▸ Data provided:
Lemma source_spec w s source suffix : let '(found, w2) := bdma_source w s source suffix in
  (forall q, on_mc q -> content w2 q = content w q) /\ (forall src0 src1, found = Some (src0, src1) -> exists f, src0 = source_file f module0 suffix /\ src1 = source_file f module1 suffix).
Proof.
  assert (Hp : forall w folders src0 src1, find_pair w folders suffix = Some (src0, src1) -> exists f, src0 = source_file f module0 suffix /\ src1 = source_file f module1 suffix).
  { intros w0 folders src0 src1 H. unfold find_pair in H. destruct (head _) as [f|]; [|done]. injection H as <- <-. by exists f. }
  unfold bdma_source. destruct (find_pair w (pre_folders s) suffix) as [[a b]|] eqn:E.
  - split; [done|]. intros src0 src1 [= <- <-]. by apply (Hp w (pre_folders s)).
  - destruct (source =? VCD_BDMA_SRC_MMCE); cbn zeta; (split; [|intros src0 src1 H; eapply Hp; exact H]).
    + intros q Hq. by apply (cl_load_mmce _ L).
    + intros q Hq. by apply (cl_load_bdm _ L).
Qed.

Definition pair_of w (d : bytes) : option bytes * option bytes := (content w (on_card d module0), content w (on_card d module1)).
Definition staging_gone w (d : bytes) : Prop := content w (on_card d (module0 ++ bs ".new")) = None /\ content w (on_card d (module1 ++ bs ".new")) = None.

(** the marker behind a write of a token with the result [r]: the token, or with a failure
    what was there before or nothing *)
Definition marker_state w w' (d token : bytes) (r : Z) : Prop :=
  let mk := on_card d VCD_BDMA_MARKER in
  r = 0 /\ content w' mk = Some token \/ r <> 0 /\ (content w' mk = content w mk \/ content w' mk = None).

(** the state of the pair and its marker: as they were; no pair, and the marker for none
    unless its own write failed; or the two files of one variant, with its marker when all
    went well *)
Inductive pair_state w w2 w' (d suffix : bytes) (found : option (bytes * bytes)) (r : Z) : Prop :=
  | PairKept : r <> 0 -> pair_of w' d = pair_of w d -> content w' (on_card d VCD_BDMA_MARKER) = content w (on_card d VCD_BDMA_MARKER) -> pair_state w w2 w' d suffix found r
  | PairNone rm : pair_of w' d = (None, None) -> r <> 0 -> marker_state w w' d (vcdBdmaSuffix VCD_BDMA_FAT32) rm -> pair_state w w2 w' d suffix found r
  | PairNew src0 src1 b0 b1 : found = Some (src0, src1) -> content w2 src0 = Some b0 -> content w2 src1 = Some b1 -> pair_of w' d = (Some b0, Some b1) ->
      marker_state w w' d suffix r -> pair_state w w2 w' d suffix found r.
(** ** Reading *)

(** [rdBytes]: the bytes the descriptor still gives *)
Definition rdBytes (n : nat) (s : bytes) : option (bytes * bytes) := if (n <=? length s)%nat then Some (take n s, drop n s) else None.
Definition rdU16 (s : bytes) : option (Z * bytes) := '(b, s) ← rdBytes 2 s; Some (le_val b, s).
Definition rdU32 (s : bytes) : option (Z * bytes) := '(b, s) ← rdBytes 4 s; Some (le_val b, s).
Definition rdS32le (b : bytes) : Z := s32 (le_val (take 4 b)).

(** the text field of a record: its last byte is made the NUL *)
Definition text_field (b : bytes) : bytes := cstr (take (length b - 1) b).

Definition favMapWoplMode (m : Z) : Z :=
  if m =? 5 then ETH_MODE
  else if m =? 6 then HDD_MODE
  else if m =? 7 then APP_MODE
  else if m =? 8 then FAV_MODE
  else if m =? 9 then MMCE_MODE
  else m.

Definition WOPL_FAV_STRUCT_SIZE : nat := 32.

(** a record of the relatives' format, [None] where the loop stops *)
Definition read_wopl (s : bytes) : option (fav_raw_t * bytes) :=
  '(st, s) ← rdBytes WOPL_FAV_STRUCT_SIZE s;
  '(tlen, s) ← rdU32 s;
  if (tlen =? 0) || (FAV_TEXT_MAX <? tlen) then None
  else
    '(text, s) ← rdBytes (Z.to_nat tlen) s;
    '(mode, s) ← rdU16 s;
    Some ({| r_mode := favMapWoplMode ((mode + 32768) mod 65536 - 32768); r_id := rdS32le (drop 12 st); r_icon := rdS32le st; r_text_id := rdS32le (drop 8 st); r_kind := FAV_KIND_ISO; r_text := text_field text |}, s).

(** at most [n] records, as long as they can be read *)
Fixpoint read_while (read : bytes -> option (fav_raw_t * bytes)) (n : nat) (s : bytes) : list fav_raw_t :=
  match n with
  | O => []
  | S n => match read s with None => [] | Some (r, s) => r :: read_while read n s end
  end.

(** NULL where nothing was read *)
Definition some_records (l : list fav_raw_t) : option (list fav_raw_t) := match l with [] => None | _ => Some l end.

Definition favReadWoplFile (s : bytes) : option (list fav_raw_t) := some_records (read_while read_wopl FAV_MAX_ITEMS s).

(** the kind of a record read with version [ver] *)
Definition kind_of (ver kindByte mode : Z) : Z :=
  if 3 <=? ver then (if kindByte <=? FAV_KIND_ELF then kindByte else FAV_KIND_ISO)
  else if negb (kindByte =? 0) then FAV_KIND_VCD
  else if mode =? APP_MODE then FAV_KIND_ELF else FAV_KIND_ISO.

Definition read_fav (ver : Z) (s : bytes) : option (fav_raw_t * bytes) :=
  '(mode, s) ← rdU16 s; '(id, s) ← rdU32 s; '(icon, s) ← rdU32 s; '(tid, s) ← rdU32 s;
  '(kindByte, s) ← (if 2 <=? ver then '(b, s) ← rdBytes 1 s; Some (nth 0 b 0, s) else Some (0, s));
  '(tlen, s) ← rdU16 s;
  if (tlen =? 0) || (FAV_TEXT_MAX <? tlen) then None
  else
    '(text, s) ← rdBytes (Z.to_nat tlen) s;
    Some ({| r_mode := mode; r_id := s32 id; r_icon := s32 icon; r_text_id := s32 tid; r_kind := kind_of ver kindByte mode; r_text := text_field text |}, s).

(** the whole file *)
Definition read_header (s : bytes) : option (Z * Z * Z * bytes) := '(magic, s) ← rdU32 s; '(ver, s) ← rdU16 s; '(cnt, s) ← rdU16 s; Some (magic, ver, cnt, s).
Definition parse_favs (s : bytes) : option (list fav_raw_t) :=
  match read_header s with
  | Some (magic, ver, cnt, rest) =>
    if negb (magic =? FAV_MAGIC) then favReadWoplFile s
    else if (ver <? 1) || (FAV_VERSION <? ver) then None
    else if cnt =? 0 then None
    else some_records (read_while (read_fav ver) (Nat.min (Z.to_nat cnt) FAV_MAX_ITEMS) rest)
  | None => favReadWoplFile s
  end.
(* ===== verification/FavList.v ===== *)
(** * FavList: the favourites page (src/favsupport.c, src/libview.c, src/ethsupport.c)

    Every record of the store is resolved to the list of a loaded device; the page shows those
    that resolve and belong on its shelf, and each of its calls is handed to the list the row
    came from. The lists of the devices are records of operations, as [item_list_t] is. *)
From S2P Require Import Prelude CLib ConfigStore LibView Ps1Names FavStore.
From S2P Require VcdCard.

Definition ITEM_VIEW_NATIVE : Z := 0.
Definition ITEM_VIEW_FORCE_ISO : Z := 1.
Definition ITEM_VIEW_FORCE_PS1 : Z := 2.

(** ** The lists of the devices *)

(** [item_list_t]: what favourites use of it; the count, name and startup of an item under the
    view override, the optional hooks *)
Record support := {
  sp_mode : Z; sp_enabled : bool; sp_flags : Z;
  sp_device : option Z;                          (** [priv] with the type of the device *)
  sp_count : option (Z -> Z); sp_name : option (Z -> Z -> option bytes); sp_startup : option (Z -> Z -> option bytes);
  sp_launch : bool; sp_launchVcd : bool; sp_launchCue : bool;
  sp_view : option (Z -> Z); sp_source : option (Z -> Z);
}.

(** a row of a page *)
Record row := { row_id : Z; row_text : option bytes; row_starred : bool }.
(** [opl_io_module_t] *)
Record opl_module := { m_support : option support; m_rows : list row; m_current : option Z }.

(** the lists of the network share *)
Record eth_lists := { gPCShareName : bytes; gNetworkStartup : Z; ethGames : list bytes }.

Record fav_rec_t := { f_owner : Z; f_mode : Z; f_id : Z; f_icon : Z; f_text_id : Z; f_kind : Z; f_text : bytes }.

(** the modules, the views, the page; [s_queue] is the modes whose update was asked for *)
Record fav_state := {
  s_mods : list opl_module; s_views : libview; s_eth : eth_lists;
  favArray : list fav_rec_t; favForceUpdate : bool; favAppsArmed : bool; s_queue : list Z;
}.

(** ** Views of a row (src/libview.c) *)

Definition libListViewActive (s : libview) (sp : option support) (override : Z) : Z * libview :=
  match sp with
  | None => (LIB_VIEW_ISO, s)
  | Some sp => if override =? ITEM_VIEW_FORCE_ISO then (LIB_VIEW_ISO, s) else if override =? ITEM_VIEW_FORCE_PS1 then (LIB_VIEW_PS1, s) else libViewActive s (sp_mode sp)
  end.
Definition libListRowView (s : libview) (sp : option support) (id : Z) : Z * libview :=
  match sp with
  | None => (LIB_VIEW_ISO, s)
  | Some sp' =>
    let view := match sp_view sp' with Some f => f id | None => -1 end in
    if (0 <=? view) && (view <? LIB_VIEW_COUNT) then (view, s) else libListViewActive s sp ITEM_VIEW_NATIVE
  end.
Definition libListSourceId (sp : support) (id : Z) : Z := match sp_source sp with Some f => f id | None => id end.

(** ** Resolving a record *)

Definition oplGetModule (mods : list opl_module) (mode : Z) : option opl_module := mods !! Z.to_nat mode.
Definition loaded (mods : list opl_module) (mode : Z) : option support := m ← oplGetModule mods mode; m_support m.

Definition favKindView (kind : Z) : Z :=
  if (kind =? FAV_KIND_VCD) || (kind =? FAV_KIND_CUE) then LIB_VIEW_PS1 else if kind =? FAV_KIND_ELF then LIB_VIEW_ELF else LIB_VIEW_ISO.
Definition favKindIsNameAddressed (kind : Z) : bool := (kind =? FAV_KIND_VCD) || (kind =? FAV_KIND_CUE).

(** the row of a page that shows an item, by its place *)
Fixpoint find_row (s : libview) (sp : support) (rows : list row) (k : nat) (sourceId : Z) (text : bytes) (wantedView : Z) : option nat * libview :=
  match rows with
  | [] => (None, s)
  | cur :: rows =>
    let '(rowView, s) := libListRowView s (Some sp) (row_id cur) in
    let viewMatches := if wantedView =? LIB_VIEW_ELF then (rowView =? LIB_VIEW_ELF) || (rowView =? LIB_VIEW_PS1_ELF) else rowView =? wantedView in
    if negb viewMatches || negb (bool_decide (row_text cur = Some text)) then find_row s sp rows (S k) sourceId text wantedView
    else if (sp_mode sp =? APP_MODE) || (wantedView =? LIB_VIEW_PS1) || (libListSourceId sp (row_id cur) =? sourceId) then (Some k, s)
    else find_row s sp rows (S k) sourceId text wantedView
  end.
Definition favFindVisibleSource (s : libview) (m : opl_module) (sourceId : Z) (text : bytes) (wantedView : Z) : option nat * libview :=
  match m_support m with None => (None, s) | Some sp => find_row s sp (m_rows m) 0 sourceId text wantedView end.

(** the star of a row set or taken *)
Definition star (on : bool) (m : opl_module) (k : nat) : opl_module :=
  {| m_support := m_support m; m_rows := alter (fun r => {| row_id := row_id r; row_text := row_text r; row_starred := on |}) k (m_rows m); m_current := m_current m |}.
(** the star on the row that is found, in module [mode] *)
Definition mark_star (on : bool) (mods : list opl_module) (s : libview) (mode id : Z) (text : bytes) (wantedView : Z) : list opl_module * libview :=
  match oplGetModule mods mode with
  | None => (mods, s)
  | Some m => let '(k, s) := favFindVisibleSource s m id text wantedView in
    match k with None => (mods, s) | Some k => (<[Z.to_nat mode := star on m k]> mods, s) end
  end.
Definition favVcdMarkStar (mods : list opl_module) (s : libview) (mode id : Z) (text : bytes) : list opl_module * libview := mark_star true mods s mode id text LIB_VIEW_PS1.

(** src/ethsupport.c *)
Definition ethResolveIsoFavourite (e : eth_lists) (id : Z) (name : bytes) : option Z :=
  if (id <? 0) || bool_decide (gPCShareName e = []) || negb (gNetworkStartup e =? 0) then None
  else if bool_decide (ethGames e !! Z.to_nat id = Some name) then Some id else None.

▸ Aim of the exercise:
Taking the entries above, write out exactly the lines starting with the line containing "Inductive pair_state w" and going on through the line containing "PairKept : r", both included, and nothing else.

▸ Your solution:
Inductive pair_state w w2 w' (d suffix : bytes) (found : option (bytes * bytes)) (r : Z) : Prop :=
  | PairKept : r <> 0 -> pair_of w' d = pair_of w d -> content w' (on_card d VCD_BDMA_MARKER) = content w (on_card d VCD_BDMA_MARKER) -> pair_state w w2 w' d suffix found r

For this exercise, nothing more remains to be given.